Wow, only the A's of the Bash Brothers Era get mentioned as a "Steroid Row" team? Lots of the above mentioned teams had multiple PED users on them...
Anyway, many "experts" pick the 1939 Yankees as that franchises best overall team. Managed by Hall of Fame MGR Joe McCarthy, they were 106-45 (967 runs scored, allowed only 556 for a +412 run differential!!!), and their Pythagorean W-L is even better at 111-40.
The '39 squad featured this set of starters:
C- Bill Dickey .302/.403/.513, 98 R, 24 HR, 105 RBI, 133 OPS+ (All Star, MVP-6, Hall of Fame)

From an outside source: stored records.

(* ===== verification/Event.v ===== *)
(** * pkg/event: the CloudEvents envelope, content types and naming rules

    [content.go] (content-type parsing, [SplitType]) and the rules of
    [metadata.go] that publish-time validation and the marshalers share. *)
From S2P Require Import Prelude Errors GoLib.

(** ** Data *)
Inductive ContentMode := BinaryMode | StructuredMode.
#[global] Instance ContentMode_eq_dec : EqDecision ContentMode.
Proof. solve_decision. Defined.

(** [Extensions] is a Go map, [None] the nil map. *)
Record Metadata `{UrlLib} := mkMetadata {
  SpecVersion : string;
  Type_ : string;
  Source : string;
  Subject : string;
  ID : string;
  Time : Z;
  Extensions : option (gmap string goval);
  DataSchema : option url;
  DataContentType : string }.
#[global] Arguments mkMetadata {_} _ _ _ _ _ _ _ _ _.

(** ** content.go *)
Definition baseContentType : string := "application".
Definition cloudeventsContentType : string := "application/cloudevents".

(** The tspecials of RFC 2045, by byte value. *)
Definition tspecials : list Z :=
  [40; 41; 60; 62; 64; 44; 59; 58; 92; 34; 47; 91; 93; 63; 61].

(** Every byte of a multi-byte rune, valid or not, belongs to a rune at or above
    0x7f, so the rune loop of the code is a byte test. *)
Definition isTokenByte (c : ascii) : bool :=
  negb ((byte c <=? 32) || (0x7f <=? byte c) || existsb (Z.eqb (byte c)) tspecials).
Definition isMediaTypeToken (s : string) : bool :=
  if String.eqb s "" then false else sforall isTokenByte s.

Definition trimMediaTypeParams (subtype : string) : string * bool :=
  let subtype := Cut subtype ";" in
  let subtype := TrimSpace subtype in
  if negb (isMediaTypeToken subtype) then (""%string, false) else (subtype, true).

Definition ParseContentType `{Unicode} (contentType : string) : ContentMode * string * bool :=
  let contentType := ToLower contentType in
  match CutPrefix contentType cloudeventsContentType with
  | None =>
      match CutPrefix contentType (baseContentType +:+ "/") with
      | None => (BinaryMode, ""%string, false)
      | Some subtype =>
          let '(s, ok) := trimMediaTypeParams subtype in (BinaryMode, s, ok)
      end
  | Some EmptyString => (StructuredMode, ""%string, false)
  | Some (String c rest) =>
      if (Ascii.eqb c "+" || Ascii.eqb c ";")%bool then
        let '(s, ok) := trimMediaTypeParams rest in (StructuredMode, s, ok)
      else (BinaryMode, ""%string, false)
  end.

Definition ContentSubtype `{Unicode} (contentType : string) : string * bool :=
  let '(_, subtype, ok) := ParseContentType contentType in (subtype, ok).

Definition ContentType (contentSubtype : string) : string :=
  baseContentType +:+ "/" +:+ contentSubtype.

Definition SplitType (eventType : string) : (string * string) + err :=
  let pos := LastIndex eventType "." in
  if (pos <=? 0) || (pos =? len eventType - 1)
  then inr (wrapf "malformed event type: want <service>.<event>" (Sentinel ErrUnsendable))
  else inl (sfirst (Z.to_nat pos) eventType, sskip (Z.to_nat (pos + 1)) eventType).

(** ** metadata.go *)
Definition coreAttributeNames : list string :=
  ["specversion"; "id"; "type"; "source"; "data"; "datacontenttype"; "dataschema";
   "subject"; "time"]%string.
Definition BinaryAttrPrefix : string := "cloudEvents:".

Definition ReservedExtensionName (name : string) : bool :=
  if HasPrefix name BinaryAttrPrefix then true
  else existsb (String.eqb name) coreAttributeNames.

Definition MaxShortStrLen : Z := 255.
Definition ShortStrTooLong (s : string) : bool := MaxShortStrLen <? len s.

Definition MaxInt32 : Z := 2^31 - 1.
Definition MinInt32 : Z := - 2^31.

Definition ValidExtensionValue (v : goval) : error :=
  match v with
  | GString _ | GBool _ | GInt8 _ | GInt16 _ | GInt32 _ | GInt64 _
  | GUint8 _ | GUint16 _ | GUint32 _ | GFloat32 _ | GFloat64 _ | GBytes _ | GTime _ => None
  | GInt v =>
      if (MaxInt32 <? v) || (v <? MinInt32)
      then Some (New "int value does not fit the 32-bit AMQP field; use an int64 value instead")
      else None
  | GNil => Some (New "value is nil; omit the extension instead")
  | _ => Some (New "value is not a CloudEvents extension value")
  end.

Definition NewMetadata `{UrlLib} (t : string) : Metadata :=
  mkMetadata "1.0" t "" "" "" 0 None None "".

(** Context values: the incoming metadata a handler's context carries. *)
Record context `{UrlLib} := mkContext { ctx_incoming : option Metadata }.
Definition NewIncomingContext `{UrlLib} (ctx : context) (md : Metadata) : context :=
  mkContext _ (Some md).
Definition MetadataFromIncomingContext `{UrlLib} (ctx : context) : option Metadata :=
  ctx_incoming ctx.

(** ** Lemmas *)
Lemma smap_lower_no_upper s : sforall (λ c, negb (is_upper c)) (smap lower_byte s) = true.
Proof.
  induction s as [|c s IH]; simpl; [done|]. rewrite IH, andb_true_r.
  by destruct c as [[] [] [] [] [] [] [] []].
Qed.
Lemma ToLower_no_upper `{Unicode} s : sforall (λ c, negb (is_upper c)) (ToLower s) = true.
Proof. unfold ToLower. case_match; [apply smap_lower_no_upper|apply tolower_unicode_ascii]. Qed.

1B- Babe Dahlgren .235/.312/.377, 15 HR, 89 RBI
2B- Joe Gordon .284/.370/.506, 92 R, 28 HR, 111 RBI, 123 OPS+ (All Star, MVP-9, Hall of Fame)
SS- Frankie Crosetti .233/.315/.332, 109 R, 10 HR, 56 RBI (All Star, led AL in PA, AB, and HBP)
3B- Red Rolfe .329/.404/.495, 139 R, 213 H, 46 2B, 10 3B, 14 HR, 80 RBI, 130 OPS+ (All Star, MVP-27)
LF- Charlie Keller .334/.447/.500, 87 R, 11 HR, 83 RBI, 143 OPS+ (MVP-22)
CF- Joe DiMaggio .381/.448/.671, 108 R, 30 HR, 126 RBI, 184 OPS+, (All Star, MVP, Hall of Fame)
RF- George Selkirk .306/.452/.517, 103 R, 23 HR, 101 RBI, 148 OPS+, (All Star)
Every starter on this team had double digits in HR, and that may very well be the first time that was accomplished in history. DiMaggio won the batting title and MVP, Red Rolfe had a career year, Dickey was in his prime, and the #4 OFer, Tommy Henrich added a fine season and 9 HRs too! Of course, with Lou Gehrig forced to retire and no guy named Babe Ruth (sorry Babe Dahlgren, you may have the name of one and position of the other, but just couldn't cut it), the '39 team seems to get forgotten by many casual fans. Not the flashy big boppers of Ruth/Gehrig or Mantle/Maris, but a MUCH better overall team!